> RECORDED DATA:
Lemma copy_states_spec h0 l entries h :
  adds h0 h (l :: states_cells (read_map h (Some l))) → NoDup entries.*1 →
  (∀ k q, (k, q) ∈ entries → allocated h0 (quota_cells q) ∧ (read_map h (Some l) : gmap string quotaStruct) !! k = None) →
  let h' := foldl (copy_state l) h entries in
  adds h0 h' (l :: states_cells (read_map h' (Some l)))
  ∧ ∀ k, read_quota h' <$> (read_map h' (Some l) : gmap string quotaStruct) !! k
      = match list_to_map (M := gmap string quotaStruct) entries !! k with
        | Some q => Some (read_quota h0 q)
        | None => read_quota h <$> read_map h (Some l) !! k
        end.
Proof.
  revert h. induction entries as [|[k q] entries IH]; intros h Ha Hd He; [done|]. cbn [foldl].
  cbn [fmap list_fmap fst] in Hd. apply NoDup_cons in Hd as [Hk Hd].
  destruct (He k q) as [Hq Hnone]; [left|].
  destruct (copy_state_spec h0 _ l h k q (list_elem_of_here _ _) Ha (allocated_kept _ _ _ _ Hq Ha))
    as (q' & Ha1 & Hm1 & Hr1 & Hkept).
  set (h1 := copy_state l h (k, q)) in *. set (m := read_map h (Some l)) in *.
  apply (adds_perm _ _ _ (l :: states_cells (read_map h1 (Some l)))) in Ha1.
  2: { rewrite Hm1, states_cells_insert by done. cbn. by rewrite Permutation_app_comm. }
  destruct (IH h1 Ha1 Hd) as [Ha' Hr'].
  { intros k' q1 Hin. destruct (He k' q1) as [? Hn]; [by right|]. split; [done|]. rewrite Hm1.
    rewrite lookup_insert_ne; [done|]. intros <-. apply Hk. by apply (list_elem_of_fmap_2 fst _ (k, q1)). }
  split; [done|]. intros k'. rewrite Hr'. cbn [list_to_map foldr]. destruct (decide (k = k')) as [<-|Hne].
  - rewrite (not_elem_of_list_to_map_1 _ k) by done. rewrite Hm1, !lookup_insert_eq.
    change (Some (read_quota h1 q') = Some (read_quota h0 q)). rewrite Hr1. f_equal. apply read_quota_agree. by apply (kept_agree _ _ _ _ Hq Ha).
  - rewrite Hm1, !lookup_insert_ne by done. destruct (list_to_map entries !! k'); [done|].
    destruct (m !! k') as [q1|] eqn:Hq1; [|done].
    change (Some (read_quota h1 q1) = Some (read_quota h q1)). f_equal. apply read_quota_agree. intros l' Hl'.
    assert (l' ∈ states_cells m) as Hin by by eapply states_cells_lookup.
    apply Hkept; [apply (adds_allocated _ _ _ Ha); by right|]. intros ->.
    by destruct (NoDup_cons_1_1 _ _ (adds_unique _ _ _ Ha)).
Qed.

> EXERCISE AIM: Exactly as written, please reproduce the lines from the first line of the data to the line containing "destruct (He k q) as [Hq Hnone]; [left|].", inclusive, and nothing else.

> SOLUTION FOR THIS PROBLEM:
Lemma copy_states_spec h0 l entries h :
  adds h0 h (l :: states_cells (read_map h (Some l))) → NoDup entries.*1 →
  (∀ k q, (k, q) ∈ entries → allocated h0 (quota_cells q) ∧ (read_map h (Some l) : gmap string quotaStruct) !! k = None) →
  let h' := foldl (copy_state l) h entries in
  adds h0 h' (l :: states_cells (read_map h' (Some l)))
  ∧ ∀ k, read_quota h' <$> (read_map h' (Some l) : gmap string quotaStruct) !! k
      = match list_to_map (M := gmap string quotaStruct) entries !! k with
        | Some q => Some (read_quota h0 q)
        | None => read_quota h <$> read_map h (Some l) !! k
        end.
Proof.
  revert h. induction entries as [|[k q] entries IH]; intros h Ha Hd He; [done|]. cbn [foldl].
  cbn [fmap list_fmap fst] in Hd. apply NoDup_cons in Hd as [Hk Hd].
  destruct (He k q) as [Hq Hnone]; [left|].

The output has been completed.